[Records from a data collection]

(** * libdsc: the vector implementations and the hash set

    A shallow embedding of the dynamic array of libdsc, in its two versions
    ([struct DSCVector], whose size and capacity are [unsigned int], and
    [struct dsc_vector_t], whose size and capacity are [size_t]), and of the
    hash set declared in [dsc_set.h].

    The C functions mutate a heap object through a pointer and report their
    outcome through a process-wide error slot.  Both are made explicit: a
    function takes the pointed-to structure ([None] for a null handle) and
    returns the structure as it is left, inside a state monad over the
    process ([process]): the error slot, the allocator and a flag for
    undefined behaviour.

    Data model: LP64, [sizeof(int) = 4], [unsigned int] of 32 bits, [size_t]
    of 64 bits, [double] the binary64 format of IEEE 754 with rounding to
    nearest, ties to even.  The product [capacity * 1.5] is computed in
    [double] by the C code: the capacity is converted to [double], which
    rounds it from [2^53] on, and the product is rounded again. *)

From Stdlib Require Import ZArith QArith Qround Qpower Lia Lqa.
From stdpp Require Import list.

Open Scope Z_scope.

(** ** The error channel ([dsc_error.h]) *)

Inductive dsc_error_t : Type :=
| DSC_ERROR_NONE
| DSC_ERROR_INVALID_ARGUMENT
| DSC_ERROR_OUT_OF_RANGE
| DSC_ERROR_OUT_OF_MEMORY
| DSC_ERROR_EMPTY_CONTAINER
| DSC_ERROR_NOT_FOUND
| DSC_ERROR_DUPLICATE_ITEM.

(** ** The process

    [error_log] holds every value written to the last-error slot, the newest
    first: the slot itself is its head, and its length counts the writes.
    [allocator] scripts the answers of [malloc] and [realloc] to the requests
    still to come ([true]: the request is served); once the script is used
    up every request is served.  [undefined] is raised by an access outside
    a block, by the use of a null or indeterminate pointer and by a
    conversion out of range; the execution of the model then goes on as
    written at each such place. *)

Record process : Type := mkProcess {
  error_log : list dsc_error_t;
  allocator : list bool;
  undefined : bool
}.

Definition prog (A : Type) : Type := process -> A * process.

Definition ret {A : Type} (a : A) : prog A := fun p => (a, p).

Definition bind {A B : Type} (m : prog A) (k : A -> prog B) : prog B :=
  fun p => let (a, p') := m p in k a p'.

Notation "x <- m ;; k" := (bind m (fun x => k))
  (at level 100, m at next level, right associativity).
Notation "m ;; k" := (bind m (fun _ => k))
  (at level 100, right associativity).

(** Modelled from the spec: [dsc_set_error] and the accessor of the error
    slot, of [dsc_error.c], which is not among the sources: a process-wide
    last-error slot that every write overwrites. *)
Definition dsc_set_error (e : dsc_error_t) : prog unit :=
  fun p => (tt, {| error_log := e :: error_log p;
                   allocator := allocator p;
                   undefined := undefined p |}).

Definition dsc_get_error (p : process) : dsc_error_t :=
  match error_log p with
  | e :: _ => e
  | [] => DSC_ERROR_NONE
  end.

Definition undefined_behaviour : prog unit :=
  fun p => (tt, {| error_log := error_log p;
                   allocator := allocator p;
                   undefined := true |}).

(** The next answer of the allocator. *)
Definition alloc : prog bool :=
  fun p => match allocator p with
           | [] => (true, p)
           | ok :: script => (ok, {| error_log := error_log p;
                                     allocator := script;
                                     undefined := undefined p |})
           end.

(** ** Arithmetic

    The sizes of the integer types. *)

Definition sizeof_int : Z := 4.
Definition UINT_MAX : Z := 2 ^ 32 - 1.
Definition INT_MAX : Z := 2 ^ 31 - 1.
Definition SIZE_MAX : Z := 2 ^ 64 - 1.

(** The integer nearest to [q], the even one of the two when [q] is half way
    between them. *)
Definition round_half_even (q : Q) : Z :=
  let n := Qfloor q in
  match (q - inject_Z n ?= 1 # 2)%Q with
  | Lt => n
  | Gt => n + 1
  | Eq => if Z.even n then n else n + 1
  end.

[WHAT IS NEEDED]: Return every entry above with nothing altered.

[TASK RESULT]:
(** * libdsc: the vector implementations and the hash set

    A shallow embedding of the dynamic array of libdsc, in its two versions
    ([struct DSCVector], whose size and capacity are [unsigned int], and
    [struct dsc_vector_t], whose size and capacity are [size_t]), and of the
    hash set declared in [dsc_set.h].

    The C functions mutate a heap object through a pointer and report their
    outcome through a process-wide error slot.  Both are made explicit: a
    function takes the pointed-to structure ([None] for a null handle) and
    returns the structure as it is left, inside a state monad over the
    process ([process]): the error slot, the allocator and a flag for
    undefined behaviour.

    Data model: LP64, [sizeof(int) = 4], [unsigned int] of 32 bits, [size_t]
    of 64 bits, [double] the binary64 format of IEEE 754 with rounding to
    nearest, ties to even.  The product [capacity * 1.5] is computed in
    [double] by the C code: the capacity is converted to [double], which
    rounds it from [2^53] on, and the product is rounded again. *)

From Stdlib Require Import ZArith QArith Qround Qpower Lia Lqa.
From stdpp Require Import list.

Open Scope Z_scope.

(** ** The error channel ([dsc_error.h]) *)

Inductive dsc_error_t : Type :=
| DSC_ERROR_NONE
| DSC_ERROR_INVALID_ARGUMENT
| DSC_ERROR_OUT_OF_RANGE
| DSC_ERROR_OUT_OF_MEMORY
| DSC_ERROR_EMPTY_CONTAINER
| DSC_ERROR_NOT_FOUND
| DSC_ERROR_DUPLICATE_ITEM.

(** ** The process

    [error_log] holds every value written to the last-error slot, the newest
    first: the slot itself is its head, and its length counts the writes.
    [allocator] scripts the answers of [malloc] and [realloc] to the requests
    still to come ([true]: the request is served); once the script is used
    up every request is served.  [undefined] is raised by an access outside
    a block, by the use of a null or indeterminate pointer and by a
    conversion out of range; the execution of the model then goes on as
    written at each such place. *)

Record process : Type := mkProcess {
  error_log : list dsc_error_t;
  allocator : list bool;
  undefined : bool
}.

Definition prog (A : Type) : Type := process -> A * process.

Definition ret {A : Type} (a : A) : prog A := fun p => (a, p).

Definition bind {A B : Type} (m : prog A) (k : A -> prog B) : prog B :=
  fun p => let (a, p') := m p in k a p'.

Notation "x <- m ;; k" := (bind m (fun x => k))
  (at level 100, m at next level, right associativity).
Notation "m ;; k" := (bind m (fun _ => k))
  (at level 100, right associativity).

(** Modelled from the spec: [dsc_set_error] and the accessor of the error
    slot, of [dsc_error.c], which is not among the sources: a process-wide
    last-error slot that every write overwrites. *)
Definition dsc_set_error (e : dsc_error_t) : prog unit :=
  fun p => (tt, {| error_log := e :: error_log p;
                   allocator := allocator p;
                   undefined := undefined p |}).

Definition dsc_get_error (p : process) : dsc_error_t :=
  match error_log p with
  | e :: _ => e
  | [] => DSC_ERROR_NONE
  end.

Definition undefined_behaviour : prog unit :=
  fun p => (tt, {| error_log := error_log p;
                   allocator := allocator p;
                   undefined := true |}).

(** The next answer of the allocator. *)
Definition alloc : prog bool :=
  fun p => match allocator p with
           | [] => (true, p)
           | ok :: script => (ok, {| error_log := error_log p;
                                     allocator := script;
                                     undefined := undefined p |})
           end.

(** ** Arithmetic

    The sizes of the integer types. *)

Definition sizeof_int : Z := 4.
Definition UINT_MAX : Z := 2 ^ 32 - 1.
Definition INT_MAX : Z := 2 ^ 31 - 1.
Definition SIZE_MAX : Z := 2 ^ 64 - 1.

(** The integer nearest to [q], the even one of the two when [q] is half way
    between them. *)
Definition round_half_even (q : Q) : Z :=
  let n := Qfloor q in
  match (q - inject_Z n ?= 1 # 2)%Q with
  | Lt => n
  | Gt => n + 1
  | Eq => if Z.even n then n else n + 1
  end.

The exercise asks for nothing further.